For home tour enthusiasts, the Bellevue Avenue mansions of Newport, Rhode Island are a must-do trip. We visited last July but will return this summer because we needed more time to explore the wonderful city.

Technically located on Aquidneck Island, the city has a rich history. Founded in the mid-1600s, Newport played important roles in the Revolutionary War before it became the playground of the rich and famous of the Gilded Age.

Devise a game plan to make the most of your time. Start with the Viking Tours Scenic Overview Tour ($25/$20 Mondays) to get oriented. The trolley runs along part of Newport’s iconic Ten Mile Ocean Drive and gives riders a peek at the city’s famous mansions and points of interest.

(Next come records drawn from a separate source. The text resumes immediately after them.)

(** [SetServiceFailureActions], lines 902-1093. *)
Definition SetServiceFailureActions (serviceName : string) (args : gmap string string)
    : SCM W (option bool) :=
  r ← call (OpenSCManagerE SC_MANAGER_ALL_ACCESS);
  match r with
  | Err c => err_code "Failed to open service control manager: " c;; mret (Some false)
  | Ok scManager =>
    out ("Attempting to configure service: '" ++ serviceName ++ "'")%string;;
    r ← call (OpenServiceE scManager serviceName SERVICE_ALL_ACCESS);
    match r with
    | Err c => err_code "Failed to open service: " c;; CloseServiceHandle scManager;; mret (Some false)
    | Ok service =>
      reset_log args;;
      message_log args;;
      oacts ← actions_block args;
      match oacts with
      | None => mret None
      | Some acts => commit service scManager args acts
      end
    end
  end.

(** ** The parsing prints but computes what [FailureActions] computes *)

Lemma reset_log_quiet args : quiet (reset_log args) tt.
Proof. unfold reset_log. repeat case_match; solve_quiet. Qed.

Lemma message_log_quiet args : quiet (message_log args) tt.
Proof. unfold message_log. eapply quiet_bind; case_match; solve_quiet. Qed.

Lemma delay_step_quiet t tok : quiet (delay_step t tok) (delay_of tok).
Proof. unfold delay_step, delay_of. repeat case_match; solve_quiet. Qed.

Lemma actions_loopM_quiet fuel pairs i : quiet (actions_loopM fuel pairs i) (actions_loop fuel pairs i).
Proof.
  revert i. induction fuel as [|f IH]; intros i; simpl; [solve_quiet|].
  case_match; [|solve_quiet]. destruct (pairs !! i) as [actionType|]; [|solve_quiet].
  eapply quiet_bind; [destruct (known_action actionType); solve_quiet|].
  set (dl := if (i + 1 <? length pairs)%nat then
               match pairs !! (i + 1)%nat with Some d => delay_of d | None => None end
             else Some 0).
  eapply (quiet_bind _ _ dl).
  { subst dl. case_match; [|solve_quiet]. destruct (pairs !! (i + 1)%nat); [apply delay_step_quiet|solve_quiet]. }
  destruct dl; [|solve_quiet]. eapply quiet_bind; [apply IH|solve_quiet].
Qed.

Lemma actions_block_quiet args : quiet (actions_block args) (failure_actions args).
Proof.
  unfold actions_block, failure_actions, parse_actions.
  destruct (args !! "actions"%string); [eapply quiet_bind; [solve_quiet|apply actions_loopM_quiet]|solve_quiet].
Qed.

(** ** Running the handler *)

(** The events of [commit] and [verify_readback] that are not SCM calls. *)
Definition no_actions_events (acts : list SC_ACTION) : list event :=
  if bool_decide (acts = []) then [EvOut "No actions specified or properly parsed"] else [].

Definition readback_events (q : win_result SERVICE_FAILURE_ACTIONS) : list event :=
  match q with
  | Err c => [EvErrCode "Warning: Failed to verify configuration: " c]
  | Ok v => EvOut <$> ("Configuration verified:"
                        :: ("  Reset Period: " ++ dec_string (fa_dwResetPeriod v) ++ " seconds")%string
                        :: verify_lines v)
  end.

(** Up to the request: two opens, then only printing. *)
Lemma SetServiceFailureActions_run name args (m : machine W) scm svc acts w1 w2 :
  reg_handle (OpenSCManagerE SC_MANAGER_ALL_ACCESS) (m_world m) = (Ok scm, w1) →
  reg_handle (OpenServiceE scm name SERVICE_ALL_ACCESS) w1 = (Ok svc, w2) →
  failure_actions args = Some acts →
  ∃ tr, count_ev is_call tr = 0%nat ∧
    SetServiceFailureActions name args m =
    commit svc scm args acts
      (mk_machine w2 (m_clock m)
         (m_trace m ++ [EvCall (OpenSCManagerE SC_MANAGER_ALL_ACCESS) (Ok scm);
                        EvOut ("Attempting to configure service: '" ++ name ++ "'")%string;
                        EvCall (OpenServiceE scm name SERVICE_ALL_ACCESS) (Ok svc)] ++ tr)).
Proof.
  intros H1 H2 Hacts. unfold SetServiceFailureActions.
  scm_call H1. scm_call H2.
  quiet_call (reset_log_quiet args). quiet_call (message_log_quiet args).
  quiet_call (actions_block_quiet args). rewrite Hacts. cbv beta iota.
  exists (tr ++ tr0 ++ tr1). split; [autorewrite with scc_rw; lia|]. by rewrite <- !app_assoc.
Qed.

Lemma verify_readback_run svc (M : machine W) q w' :
  reg_handle (QueryServiceFailureActionsE svc sizeof_SERVICE_FAILURE_ACTIONSA) (m_world M) = (q, w') →
  verify_readback svc M
  = (tt, mk_machine w' (m_clock M)
           (m_trace M ++ EvCall (QueryServiceFailureActionsE svc sizeof_SERVICE_FAILURE_ACTIONSA) q
                         :: readback_events q)).
Proof.
  intros H. unfold verify_readback. scm_call H.
  destruct q as [v|c]; scm_unfold; [rewrite out_lines_run; cbn|]; by rewrite <- !app_assoc.
Qed.

Lemma commit_ok svc scm args acts (w : W) clk tr0 u q w3 w4 :
  reg_handle (ChangeServiceConfig2E svc (InfoFailureActions (failure_request args acts))) w = (Ok u, w3) →
  reg_handle (QueryServiceFailureActionsE svc sizeof_SERVICE_FAILURE_ACTIONSA) w3 = (q, w4) →
  ∃ m', commit svc scm args acts (mk_machine w clk tr0) = (Some true, m') ∧
    m_trace m' = tr0 ++ no_actions_events acts
                 ++ EvCall (ChangeServiceConfig2E svc (InfoFailureActions (failure_request args acts))) (Ok u)
                 :: EvCall (QueryServiceFailureActionsE svc sizeof_SERVICE_FAILURE_ACTIONSA) q
                 :: readback_events q
                 ++ [EvOut "Service failure actions configured successfully.";
                     EvCall (CloseServiceHandleE svc) tt; EvCall (CloseServiceHandleE scm) tt]
    ∧ m_world m' = (reg_handle (CloseServiceHandleE scm) (reg_handle (CloseServiceHandleE svc) w4).2).2.
Proof.
  intros H3 H4. unfold commit, no_actions_events.
  destruct (bool_decide (acts = [])); scm_unfold; scm_call H3;
    erewrite verify_readback_run by exact H4; cbn [m_world m_clock m_trace]; rewrite !call_run; scm_unfold;
    (eexists; split_and!; [done| |done]); close_units; by rewrite <- !app_assoc.
Qed.

Lemma commit_err svc scm args acts (w : W) clk tr0 c w3 :
  reg_handle (ChangeServiceConfig2E svc (InfoFailureActions (failure_request args acts))) w = (Err c, w3) →
  ∃ m', commit svc scm args acts (mk_machine w clk tr0) = (Some false, m') ∧
    m_trace m' = tr0 ++ no_actions_events acts
                 ++ [EvCall (ChangeServiceConfig2E svc (InfoFailureActions (failure_request args acts))) (Err c);
                     EvErrCode ("Failed to set service failure actions. Error code: " ++ dec_string c ++ " - ")%string c;
                     EvCall (CloseServiceHandleE svc) tt; EvCall (CloseServiceHandleE scm) tt].
Proof.
  intros H3. unfold commit, no_actions_events.
  destruct (bool_decide (acts = [])); scm_unfold; scm_call H3; rewrite !call_run; scm_unfold;
    (eexists; split; [done|]); cbn; close_units; by rewrite <- !app_assoc.
Qed.

Lemma calls_no_actions acts : calls (no_actions_events acts) = [].
Proof. unfold no_actions_events. by case_match. Qed.

Lemma calls_readback q : calls (readback_events q) = [].
Proof.
  destruct q; [|done]. apply calls_none. simpl readback_events. by apply count_ev_fmap_out.
Qed.

(** ** Properties *)

(** C34. Refinement of the parser: once both handles are open and the
    action list parses, [failure] makes exactly one change request, right
    after the two opens, and it carries the reset period as a DWORD, the
    reboot message, the command and exactly the actions of
    [FailureActions.failure_actions]; the command's result is that
    request's result, whatever the read-back answers, and both handles
    are closed. *)
Theorem SetServiceFailureActions_request name args (m : machine W) scm svc acts r w1 w2 w3 :
  reg_handle (OpenSCManagerE SC_MANAGER_ALL_ACCESS) (m_world m) = (Ok scm, w1) →
  reg_handle (OpenServiceE scm name SERVICE_ALL_ACCESS) w1 = (Ok svc, w2) →
  failure_actions args = Some acts →
  reg_handle (ChangeServiceConfig2E svc (InfoFailureActions (failure_request args acts))) w2 = (r, w3) →
  ∃ m' tr rest, SetServiceFailureActions name args m = (Some (match r with Ok _ => true | Err _ => false end), m')
    ∧ m_trace m' = m_trace m ++ tr
    ∧ calls tr = [EvCall (OpenSCManagerE SC_MANAGER_ALL_ACCESS) (Ok scm);
                  EvCall (OpenServiceE scm name SERVICE_ALL_ACCESS) (Ok svc);
                  EvCall (ChangeServiceConfig2E svc (InfoFailureActions (failure_request args acts))) r] ++ rest
    ∧ count_ev is_close rest = 2%nat.
Proof.
  intros H1 H2 Hacts H3. destruct (SetServiceFailureActions_run _ _ _ _ _ _ _ _ H1 H2 Hacts) as (tr & Ht & ->).
  destruct r as [u|c].
  - destruct (reg_handle (QueryServiceFailureActionsE svc sizeof_SERVICE_FAILURE_ACTIONSA) w3) as [q w4] eqn:H4.
    match goal with |- context [commit _ _ _ _ (mk_machine _ _ ?T)] =>
      destruct (commit_ok svc scm args acts w2 (m_clock m) T _ _ _ _ H3 H4) as (m' & -> & Etr & _) end.
    eexists _, _, _. split_and!; [done|rewrite Etr; by rewrite <- !app_assoc| |].
    + autorewrite with scc_rw. rewrite calls_none, calls_no_actions, calls_readback by done. simpl. done.
    + autorewrite with scc_rw. simpl. lia.
  - match goal with |- context [commit _ _ _ _ (mk_machine _ _ ?T)] =>
      destruct (commit_err svc scm args acts w2 (m_clock m) T _ _ H3) as (m' & -> & Etr) end.
    eexists _, _, _. split_and!; [done|rewrite Etr; by rewrite <- !app_assoc| |].
    + autorewrite with scc_rw. rewrite calls_none, calls_no_actions by done. simpl. done.
    + autorewrite with scc_rw. simpl. lia.
Qed.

The tour departs from the Discover Newport Visitor Center (23 America’s Cup Ave.) where the excellent staff gets visitors organized with information, tickets, restaurant suggestions and helpful tips.

Bellevue Avenue Mansions

Another Vanderbilt home, The Gold Room is one of many opulent rooms of The Marble House. The house was designed by the architect Richard Morris Hunt, inspired by the Petit Trianon at Versailles. (John Corbett)

The mansions are the stars of the show. Nine properties represent the “cottages” and “summer homes” of wealthy industrialists and financiers. Taxes, servant shortages and social change led to the demise of this way of life, but The Preservation Society of Newport saved the homes from developers.

Each residence represents stunning architecture, art, furniture and landscaping of various time periods. Besides the splendor of the décor and gardens, audio tours provide in-depth looks at the residents and societal rules that governed them. There’s a lot to take in, so research what you’d like to see. Two homes a day is doable.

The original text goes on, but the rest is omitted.